Tags: gradle laziness

Yesterday, I wrote this tweet:

2022 05 24 tweet

I got a surprisingly high number of answers, so I thought it would be a good idea to expand a bit on the topic.

Gradle introduced lazy APIs several years ago. Those APIs are mostly directed at plugin authors but some build authors may have to deal with them too. Lazy APIs are designed to improve performance, by avoiding to create tasks which would never be invoked during a build. While lots of users wouldn’t notice the difference between a build using lazy APIs and a build which doesn’t, in some ecosystems like Android or with large projects, this makes a dramatic difference. In other words, while Gradle’s performance is often praised, it’s easy to break performance by unintentionally trigerring configuration of tasks which shouldn’t.

Task configuration

The discussion was trigerred when I was doing a code review yesterday.
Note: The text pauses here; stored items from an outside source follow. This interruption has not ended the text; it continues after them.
(** *** Routed selection *)
Definition CACHE_ROOT_MIN_WARM_PROFILES : nat := 2.
Record candidate := mkCandidate { c_index : nat; c_profile : GeminiProfile; c_stale : bool; c_rank : Z; c_protected : bool }.
Record route := mkRoute {
  rt_model : string; rt_excluded : gset string; rt_preferred : option string; rt_warm : gset string; rt_place_root : bool; rt_generation : bool }.
Definition eligible (cfg : GeminiConfig) (r : route) (ignore_env : bool) (now : Z) (p : GeminiProfile) : bool :=
  let cooling := if ignore_env then hard_cooling_until_for cfg p (rt_model r) now (rt_generation r)
                 else cooling_until_for cfg p (rt_model r) now (rt_generation r) in
  negb (bool_decide (p_id p ∈ rt_excluded r)) && (cooling <=? now) && authenticated (p_health p).
Section Select.
Context (digest : string -> Z * Z) (cfg : GeminiConfig).
Definition candidate_of (r : route) (now : Z) (index : nat) (p : GeminiProfile) : candidate :=
  let '(stale, remaining) := if rt_generation r then quota_steering cfg (p_kind p) (rt_model r) (p_quota p) now else (false, None) in
  mkCandidate index p stale (quota_rank remaining)
    (match remaining with Some x => SpecFloat.SFltb (quota_reserve_for digest cfg (p_id p) (rt_model r)) x | None => true end).
Definition candidates (r : route) (ignore_env : bool) (now : Z) (profiles : list GeminiProfile) : list candidate :=
  map (fun ip => candidate_of r now ip.1 ip.2)
    (List.filter (fun ip => eligible cfg r ignore_env now ip.2) (imap pair profiles)).
(** Profiles below their reserve rest while another has room. *)
Definition retained (l : list candidate) : list candidate := if existsb c_protected l then List.filter c_protected l else l.
Definition is_preferred (r : route) (c : candidate) : bool := bool_decide (rt_preferred r = Some (p_id (c_profile c))).
Definition is_warm (r : route) (c : candidate) : bool := bool_decide (p_id (c_profile c) ∈ rt_warm r).
Definition turn_order (len offset : Z) (c : candidate) : Z := (Z.of_nat (c_index c) + len - offset mod len) mod len.
Definition route_key (r : route) (len offset : Z) (c : candidate) : list Z :=
  [- Z.b2z (is_preferred r c); Z.b2z (c_stale c); p_inflight (c_profile c); c_rank c; turn_order len offset c].
(** The first of a kind, or else the first. *)
Definition first_such (f : candidate -> bool) (l : list candidate) : option candidate :=
  match List.find f l with Some c => Some c | None => head l end.
Definition same_profile (a b : candidate) : bool := Nat.eqb (c_index a) (c_index b).
Definition without (seen l : list candidate) : list candidate := List.filter (fun c => negb (existsb (same_profile c) seen)) l.
Definition seeded (r : route) (sorted : list candidate) : list candidate :=
  if negb (existsb (is_preferred r) sorted) && rt_place_root r then
    let warm := length (List.filter (is_warm r) sorted) in
    match first_such (fun c => if (warm <? CACHE_ROOT_MIN_WARM_PROFILES)%nat then negb (is_warm r c) else is_warm r c) sorted with
    | Some primary => primary :: without [primary] (List.filter (is_warm r) sorted)
    | None => []
    end
  else [].
Definition ordered (r : route) (sorted : list candidate) : list candidate := seeded r sorted ++ without (seeded r sorted) sorted.
Definition pick_routed (r : route) (ignore_env : bool) (now offset : Z) (profiles : list GeminiProfile) : option candidate :=
  let l := retained (candidates r ignore_env now profiles) in
  head (ordered r (sort_by (route_key r (Z.of_nat (length profiles)) offset) l)).
(** The profile taken and the cursor left behind; the lease counts on the profile. *)
Definition select_routed_inner (g : GeminiGateway) (r : route) (ignore_env : bool) (now : Z) : option GeminiProfile * Z :=
  if g_shutting_down g then (None, g_cursor g)
  else
    let profiles := routable_profiles g in
    if bool_decide (candidates r ignore_env now profiles = []) then (None, g_cursor g)
    else (leased <$> (c_profile <$> pick_routed r ignore_env now (g_cursor g) profiles), wrap_u64 (g_cursor g + 1)).
Definition select_routed (g : GeminiGateway) (r : route) (now : Z) : option GeminiProfile * Z := select_routed_inner g r false now.
Definition select_routed_ignoring_env_cooling (g : GeminiGateway) (r : route) (now : Z) : option GeminiProfile * Z :=
  select_routed_inner g r true now.
(** What the request path does: the second pass only when the first is empty. *)
Definition route_request (g : GeminiGateway) (r : route) (now1 now2 : Z) : option GeminiProfile * Z :=
  match select_routed g r now1 with
  | (Some p, cursor) => (Some p, cursor)
  | (None, cursor) => select_routed_ignoring_env_cooling (mkGateway (g_profiles g) (g_disabled g) (g_shutting_down g) cursor) r now2
  end.

(** *** Batch work and the operator's target *)
Inductive GeminiBatchSelectionStop : Type := Batch5hHeadroom | NoEligibleProfile.
Definition batch_open (model_id : string) (excluded : gset string) (now : Z) (p : GeminiProfile) : bool :=
  negb (bool_decide (p_id p ∈ excluded)) && (hard_cooling_until_for cfg p model_id now true <=? now) && authenticated (p_health p).
Definition select_batch (g : GeminiGateway) (model_id : string) (excluded : gset string) (now : Z)
    : (GeminiProfile + GeminiBatchSelectionStop) * Z :=
  if g_shutting_down g then (inr NoEligibleProfile, g_cursor g)
  else
    let profiles := routable_profiles g in
    let open := List.filter (fun ip => batch_open model_id excluded now ip.2) (imap pair profiles) in
    let roomy := List.filter (fun ip => batch_headroom cfg (p_summary ip.2) now) open in
    let len := Z.of_nat (length profiles) in
    match sort_by (fun ip => [p_inflight ip.2; (Z.of_nat ip.1 + len - g_cursor g mod len) mod len]) roomy with
    | [] => (inr (if existsb (fun ip => negb (batch_headroom cfg (p_summary ip.2) now)) open then Batch5hHeadroom else NoEligibleProfile), g_cursor g)
    | (_, p) :: _ => (inl (leased p), wrap_u64 (g_cursor g + 1))
    end.
Definition select_batch_profile (g : GeminiGateway) (model_id profile_id : string) (now : Z) : option GeminiProfile :=
  if g_shutting_down g then None
  else
    p ← List.find (fun p => bool_decide (p_id p = profile_id)) (routable_profiles g);
    if batch_open model_id ∅ now p && batch_headroom cfg (p_summary p) now then Some (leased p) else None.
Definition select_operator_target (g : GeminiGateway) (model_id target : string) (excluded : gset string) (generation : bool) (now : Z)
    : option GeminiProfile :=
  if g_shutting_down g || bool_decide (target ∈ excluded) then None
  else match List.filter (fun p => bool_decide (p_id p = target)) (routable_profiles g) with
  | [p] => if authenticated (p_health p) && (operator_cooling_until_for cfg p model_id now generation <=? now) then Some (leased p) else None
  | _ => None
  end.
End Select.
I saw the following block:

tasks.withType(Test) {
    testLogging {
        showStandardStreams = true
        exceptionFormat = 'full'
    }
}

This block configures logging for all test tasks of the project. At first glance, this seems appropriate, but there’s this gotcha: you should use .configureEach:

tasks.withType(Test).configureEach {
    testLogging {
        showStandardStreams = true
        exceptionFormat = 'full'
    }
}

If you don’t, then all tasks of type Test will always be configured, even if you don’t call them in a build. In other words, lazy configuration is about only configuring tasks which are going to be invoked.

Unfortunately, there are no warnings about eager configuration, or "unnecessary" configuration in a build. If you use Build Scans, you can have insights about configuration and realize that, but casual users wouldn’t.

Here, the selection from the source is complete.